I want to test which predictor variables in my dataset are likely responsible for variation in newt occurrence and abundance between ponds. The response variable 'newt occurrence and abundance' consists of 3 categories (0=absent, 1=rare, 2=abundant), hence I will try to solve this using multinomial logistic regression. Before doing so I wanted to test for multicollinearity between the predictor variables, but stumbled upon a problem. I have one binary predictor 'fish presence' (1=present, 0=absent), 8 percentage-based predictors 'Open water%','Emergentvegetation%', 'Submergvegetation%','Floatingvegetation%','Grassland%','Shrubland%','Forest%' and 'Farmland%' and 8 continuous variables 'Conductivity' and 7 concentrations of molecules (NO2, NO3, PO4, BrO3, F, K and Al). My problem is that when I use VIF (Variance Inflation Factors) to asses the degree of collinearity all percentage-based predictors seem to be correlated (bcs their VIF values are way above 5).
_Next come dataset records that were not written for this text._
(** X12: with a positive cell size [draw_grid] outlines one rectangle per
    cell position that starts inside the window: the rectangles at
    [(i * cell_width, j * cell_height)] with [0 <= i * cell_width < width]
    and [0 <= j * cell_height < height], each one once, that is the width and
    the height divided by the cell size, both rounded up, many; it changes no
    array and no [GameState] object. *)
Theorem draw_grid_outlines_window
        (ad : PygameAdapter.t) (cw ch width height : Z) (w : World) :
  0 < cw -> 0 < ch ->
  exists rects,
    PygameAdapter.draw_grid ad cw ch width height w =
    (Ok tt, mk_World (arrays w) (game_states w) (calls w ++ rects)) /\
    (forall c,
       c ∈ rects <->
       exists i j,
         0 <= i /\ i * cw < width /\ 0 <= j /\ j * ch < height /\
         c = draw_rect (PygameAdapter.screen ad) gray (i * cw, j * ch, cw, ch) 1) /\
    NoDup rects /\
    length rects
    = (Z.to_nat ((height + ch - 1) / ch) * Z.to_nat ((width + cw - 1) / cw))%nat.
Proof.
  intros Hcw Hch. exists (grid_rects (PygameAdapter.screen ad) cw ch width height).
  split; [exact (draw_grid_run ad cw ch width height w Hcw Hch)|].
  split; [intros c; apply elem_of_grid_rects; assumption|].
  split; [apply NoDup_grid_rects; assumption | apply length_grid_rects].
Qed.

Lemma draw_grid_outlines_window_witness :
  exists rects,
    PygameAdapter.draw_grid (PygameAdapter.mk display) 20 20 810 600 world_init =
    (Ok tt, mk_World [] [] ([] ++ rects)) /\
    (forall c,
       c ∈ rects <->
       exists i j,
         0 <= i /\ i * 20 < 810 /\ 0 <= j /\ j * 20 < 600 /\
         c = draw_rect display gray (i * 20, j * 20, 20, 20) 1) /\
    NoDup rects /\
    length rects
    = (Z.to_nat ((600 + 20 - 1) / 20) * Z.to_nat ((810 + 20 - 1) / 20))%nat.
Proof.
  apply (draw_grid_outlines_window (PygameAdapter.mk display) 20 20 810 600 world_init).
  - lia.
  - lia.
Defined.

(** X13: a cell size of zero makes [draw_grid] raise [ValueError], from
    [range] with a step of zero, before anything is drawn: at once when the
    cell height is zero, and in the first row when the cell width is zero. *)
Theorem draw_grid_zero_cell_size
        (ad : PygameAdapter.t) (cw ch width height : Z) (w : World) :
  (ch = 0 ->
   PygameAdapter.draw_grid ad cw ch width height w = (Raise ValueError, w)) /\
  (cw = 0 -> 0 < ch -> 0 < height ->
   PygameAdapter.draw_grid ad cw ch width height w = (Raise ValueError, w)).
Proof.
  split.
  - intros ->. reflexivity.
  - intros -> Hch Hheight. unfold PygameAdapter.draw_grid, bind at 1, lift.
    rewrite (py_range3_up height ch Hch).
    assert (Hrows : 0 < (height + ch - 1) / ch).
    { apply Z.div_str_pos. lia. }
    rewrite (seqZ_cons 0 _ Hrows), fmap_cons. cbn [for_each].
    unfold bind at 1. unfold bind at 1. reflexivity.
Qed.

Lemma draw_grid_zero_cell_size_witness :
  PygameAdapter.draw_grid (PygameAdapter.mk display) (30 / 40) 20 30 600 world_init
  = (Raise ValueError, world_init).
Proof.
  destruct (draw_grid_zero_cell_size (PygameAdapter.mk display) (30 / 40) 20 30 600
              world_init) as [_ Hzero].
  apply Hzero.
  - reflexivity.
  - lia.
  - lia.
Defined.


Lemma get_state_run (w : World) (g : nat) (a : ndarray) :
  grid_of w g a ->
  exists l, get_state g w = (Ok l, w) /\ arrays w !! l = Some a.
Proof.
  intros (self & Hg & Hl). exists (state self). unfold get_state. rewrite Hg.
  split; [reflexivity | exact Hl].
Qed.
(** * The asset-pack seed script ([scripts/seed/index.ts]), embedded and verified

    The script reads JSON fixtures from the newest data directory, upserts
    asset-pack and asset records and mirrors thumbnails and content files
    into the object store.  The synchronous parts of the script are embedded
    as functions in two small writer monads ([W] for code that only logs and
    reads files, [M] for code that also creates promises); the asynchronous
    parts are embedded as a labelled transition system: every promise chain
    of the script is a task that waits for one external operation at a time,
    and a label says which operation completes next and with what response.
    Theorems quantify over all label sequences, that is, over every
    interleaving and every behaviour of the object store, the database and
    the content host. *)

From Stdlib Require Import Ascii String ZArith.
From stdpp Require Import base option list sorting strings gmap.

Local Open Scope stdpp_scope.

(** ** Values of the script *)

(** A thrown value or a rejection reason; only [error.message] is observed. *)
Definition Error := string.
But when I look at the correlation matrix only two of them are correlated (r>0,60)...
I used following code
# VIF to test for multicollinearity
multicol_adults_verw<-glm(Newts$Adult_newt_present ~ Newts$Fish_present
+ Newts$Conductivity
+ Newts$`Openwater%` + Newts$`Emergentvegetation%` + Newts$`Submergvegetation%`
+ Newts$`Floatingvegetation%` + Newts$`Grassland%`+ Newts$`Shrubland%` + Newts$`Forest%`
+ Newts$`Farmland%`
+ Newts$NO2 + Newts$NO3 + Newts$PO4 + Newts$BrO3 + Newts$F + Newts$K + Newts$Al)
vif(multicol_adults_verw)
# This was the result
Newts$Fish_present Newts$Conductivity Newts$`Openwater%`
1.293867 1.810617 280.805856
Newts$`Emergentvegetation%` Newts$`Submergvegetation%` Newts$`Floatingvegetation%`
127.825638 57.055433 173.368349
Newts$`Grassland%` Newts$`Shrubland%` Newts$`Forest%`
1218.120231 676.756897 446.102839
Newts$`Farmland%` Newts$NO2 Newts$NO3
471.319920 1.837806 1.109595
Newts$PO4 Newts$BrO3 Newts$F
2.345582 1.406849 1.396751
Newts$K Newts$Al
2.621439 1.724767
# Then I made a correlation matrix of only the percentage-based predictors
percentage_variables<-cbind(Newts[,9:16])
percentage_variables
cor(percentage_variables,method = 'spearman')
# This was the result
Openwater% Emergentvegetation% Submergvegetation% Floatingvegetation% Grassland%
Openwater% 1.00000000 -0.43541792 -0.40267003 -0.653890921 -0.21347632
Emergentvegetation% -0.43541792 1.00000000 0.11738954 -0.136158732 0.03574042
Submergvegetation% -0.40267003 0.11738954 1.00000000 0.137795069 0.22785820
Floatingvegetation% -0.65389092 -0.13615873 0.13779507 1.000000000 0.10829576
Grassland% -0.21347632 0.03574042 0.22785820 0.108295759 1.00000000
Shrubland% -0.06501971 0.11712903 -0.12484373 -0.009161974 -0.54978000
Forest% 0.15317819 -0.11078578 -0.22185727 0.072672985 -0.51942932
Farmland% 0.17044214 -0.03061237 -0.02857237 -0.155229861 -0.43197789
Shrubland% Forest% Farmland%
Openwater% -0.065019710 0.15317819 0.17044214
Emergentvegetation% 0.117129032 -0.11078578 -0.03061237
Submergvegetation% -0.124843726 -0.22185727 -0.02857237
Floatingvegetation% -0.009161974 0.07267298 -0.15522986
Grassland% -0.549780002 -0.51942932 -0.43197789
Shrubland% 1.000000000 0.20730179 -0.16762573
Forest% 0.207301788 1.00000000 -0.13299785
Farmland% -0.167625729 -0.13299785 1.00000000
# It seems that only 'floatingvegetation%' and 'openwater%' are correlated (but negatively, what is logical)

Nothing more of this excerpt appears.